(** [POST /api/feeds].  [metadata] is what [extract_feed_metadata] returned
    ([None] for a falsy result).  The feed is committed before the
    ingestion pass, whose exception is logged and dropped.  The keyword
    arguments [description], [image_url] and [author] are no columns of
    [Feed] in [models.py] and are not part of the row. *)
Definition create_feed (ingest_feed : Ingest) (now : Z)
    (metadata : option Metadata) (rss_url : string) (w : World)
    : result Feed.t * World :=
  match select (fun f => String.eqb (Feed.rss_url f) rss_url) (feeds w) with
  | _ :: _ =>
      (Raise (HTTPException 400 "Feed with this URL already exists"), w)
  | [] =>
      match metadata with
      | None =>
          (Raise (HTTPException 400
                    "Could not parse RSS feed. Please check the URL."), w)
      | Some md =>
          let title := md_title md +:+ " (Purified)" in
          let new_id := fresh (dom (feeds w)) in
          let feed := Feed.mk new_id title rss_url false now now in
          let w1 := with_feeds (<[new_id := feed]> (feeds w)) w in
          match ingest_feed new_id (episodes w1) with
          | Ok (eps, new_episodes) => (Ok feed, with_episodes eps w1)
          | Raise _ => (Ok feed, w1)
          end
      end
  end.

(** [POST /api/feeds/{feed_id}/ingest]; the result is the list of new
    episodes as [(id, title, status)]. *)
Definition trigger_ingest (ingest_feed : Ingest) (feed_id : Z) (w : World)
    : result (list (Z * string * EpisodeStatus)) * World :=
  match feeds w !! feed_id with
  | None =>
      (Raise (HTTPException 404 ("Feed " +:+ str feed_id +:+ " not found")), w)
  | Some _ =>
      match ingest_feed feed_id (episodes w) with
      | Ok (eps, new_episodes) =>
          (Ok (map (fun ep => (Episode.id ep, Episode.title ep, Episode.status ep))
                   new_episodes),
           with_episodes eps w)
      | Raise e => (Raise e, w)
      end
  end.

(** [DELETE /api/feeds/{feed_id}]; the result is [deleted_episodes]. *)
Definition delete_feed (feed_id : Z) (w : World) : result nat * World :=
  match feeds w !! feed_id with
  | None =>
      (Raise (HTTPException 404 ("Feed " +:+ str feed_id +:+ " not found")), w)
  | Some feed =>
      let rows :=
        select (fun e => bool_decide (Episode.feed_id e = feed_id)) (episodes w) in
      let episode_count := length rows in
      let eps := foldl (fun m r => delete r.1 m) (episodes w) rows in
      (Ok episode_count,
       with_feeds (delete feed_id (feeds w)) (with_episodes eps w))
  end.

(** [PATCH /api/feeds/{feed_id}/auto-process] *)
Definition set_auto_process (auto_process : bool) (now : Z) (f : Feed.t)
    : Feed.t :=
  Feed.mk (Feed.id f) (Feed.title f) (Feed.rss_url f) auto_process
    (Feed.created_at f) now.

Definition update_feed_auto_process (now : Z) (feed_id : Z)
    (auto_process : bool) (w : World) : result Feed.t * World :=
  match feeds w !! feed_id with
  | None =>
      (Raise (HTTPException 404 ("Feed " +:+ str feed_id +:+ " not found")), w)
  | Some feed =>
      let feed' := set_auto_process auto_process now feed in
      (Ok feed', with_feeds (<[feed_id := feed']> (feeds w)) w)
  end.


(** ** The published feed *)

(** [ORDER BY created_at DESC]. *)
Definition newer_first (a b : Z * Episode.t) : Prop :=
  Episode.created_at b.2 <= Episode.created_at a.2.

#[global] Instance newer_first_dec a b : Decision (newer_first a b).
Proof. unfold newer_first. apply _. Defined.

Definition rss_item (episode : Episode.t) : RssItem :=
  mkRssItem (Episode.title episode) (Episode.guid episode)
    (Episode.updated_at episode)
    ("https://" +:+ PUBLIC_HOSTNAME +:+ "/files/"
       +:+ default "" (Episode.local_filename episode))
    "audio/mpeg" "0".

(** The rows the loop of [get_feed_rss] turns into items: the query result
    without the rows it skips with [continue]. *)
Definition published_rows (feed_id : Z) (w : World) : list (Z * Episode.t) :=
  filter (fun r => truthy (Episode.local_filename r.2) = true)
    (merge_sort newer_first
       (select (fun e => bool_decide (Episode.feed_id e = feed_id)
                         && bool_decide (Episode.status e = CLEANED))
               (episodes w))).

(** [GET /feed/{feed_id}] *)
Definition get_feed_rss (now : Z) (feed_id : Z) (w : World)
    : result RssChannel :=
  match feeds w !! feed_id with
  | None =>
      Raise (HTTPException 404 ("Feed " +:+ str feed_id +:+ " not found"))
  | Some feed =>
      Ok (mkChannel (Feed.title feed)
            ("https://" +:+ PUBLIC_HOSTNAME +:+ "/feed/" +:+ str feed_id)
            ("Ad-free version of " +:+ Feed.title feed)
            now
            (map (fun r => rss_item r.2) (published_rows feed_id w)))
  end.

(** ** worker/main.py *)

Module Worker.

(** The two [except] clauses of [process_episode] tell a
    [requests.RequestException] from any other [Exception]. *)
Inductive Failure :=
| RequestException
| OtherException.

(** What the environment does to one execution of the task body: each
    phase goes through or raises.  [download] covers [requests.get],
    [raise_for_status] and writing the chunks; [processing] the simulated
    step; [upload] the [requests.post], [raise_for_status] and [json()]. *)
Record Attempt := mkAttempt {
  download : option Failure;
  processing : option Failure;
  upload : option Failure
}.

(** A call [report_progress(episode_id, progress, stage)]; the call itself
    never raises (its own exception is logged). *)
Definition Report := (Z * string)%type.

(** The [try] block: the reports made and the exception that ended it. *)
Definition body (a : Attempt) : list Report * option Failure :=
  let r1 := [(10, "downloading")] in
  match download a with
  | Some f => (r1, Some f)
  | None =>
      let r2 := r1 ++ [(30, "downloaded"); (50, "processing")] in
      match processing a with
      | Some f => (r2, Some f)
      | None =>
          let r3 := r2 ++ [(80, "processing"); (90, "uploading")] in
          match upload a with
          | Some f => (r3, Some f)
          | None => (r3 ++ [(100, "completed")], None)
          end
      end
  end.

(** Celery's [Task.retry(exc=e, countdown=c, max_retries=m)] for a request
    that has been retried [request_retries] times: it re-sends the task
    with [countdown] and raises [Retry], unless the next retry number
    exceeds [max_retries], in which case [exc] is raised. *)
Inductive Outcome :=
| Success
| Retry (countdown : Z)
| Failed (f : Failure).

Definition retry (request_retries : nat) (f : Failure) (countdown : Z)
    (max_retries : nat) : Outcome :=
  if (max_retries <? request_retries + 1)%nat then Failed f
  else Retry countdown.

(** One execution of [process_episode]. *)
Definition process_episode (request_retries : nat) (a : Attempt)
    : list Report * Outcome :=
  match body a with
  | (reports, None) => (reports, Success)
  | (reports, Some RequestException) =>
      (reports ++ [(0, "failed")],
       retry request_retries RequestException 60 3)
  | (reports, Some OtherException) =>
      (reports ++ [(0, "failed")], Failed OtherException)
  end.

(** The worker runs the task and runs it again for every [Retry]; [env]
    gives the environment of the execution with a given retry number.
    The result is the list of executions, [None] when [fuel] runs out. *)
Fixpoint run_task (fuel : nat) (env : nat -> Attempt) (request_retries : nat)
    : option (list (list Report * Outcome)) :=
  match fuel with
  | O => None
  | S fuel' =>
      let execution := process_episode request_retries (env request_retries) in
      match execution.2 with
      | Retry _ =>
          rest ← run_task fuel' env (S request_retries);
          Some (execution :: rest)
      | _ => Some [execution]
      end
  end.

Definition is_retry (o : Outcome) : bool :=
  match o with Retry _ => true | _ => false end.

End Worker.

§ Work order
Check each line of the entries, and copy the ones that contain "metadata".

§ Written solution
(** [POST /api/feeds].  [metadata] is what [extract_feed_metadata] returned
    (metadata : option Metadata) (rss_url : string) (w : World)
      match metadata with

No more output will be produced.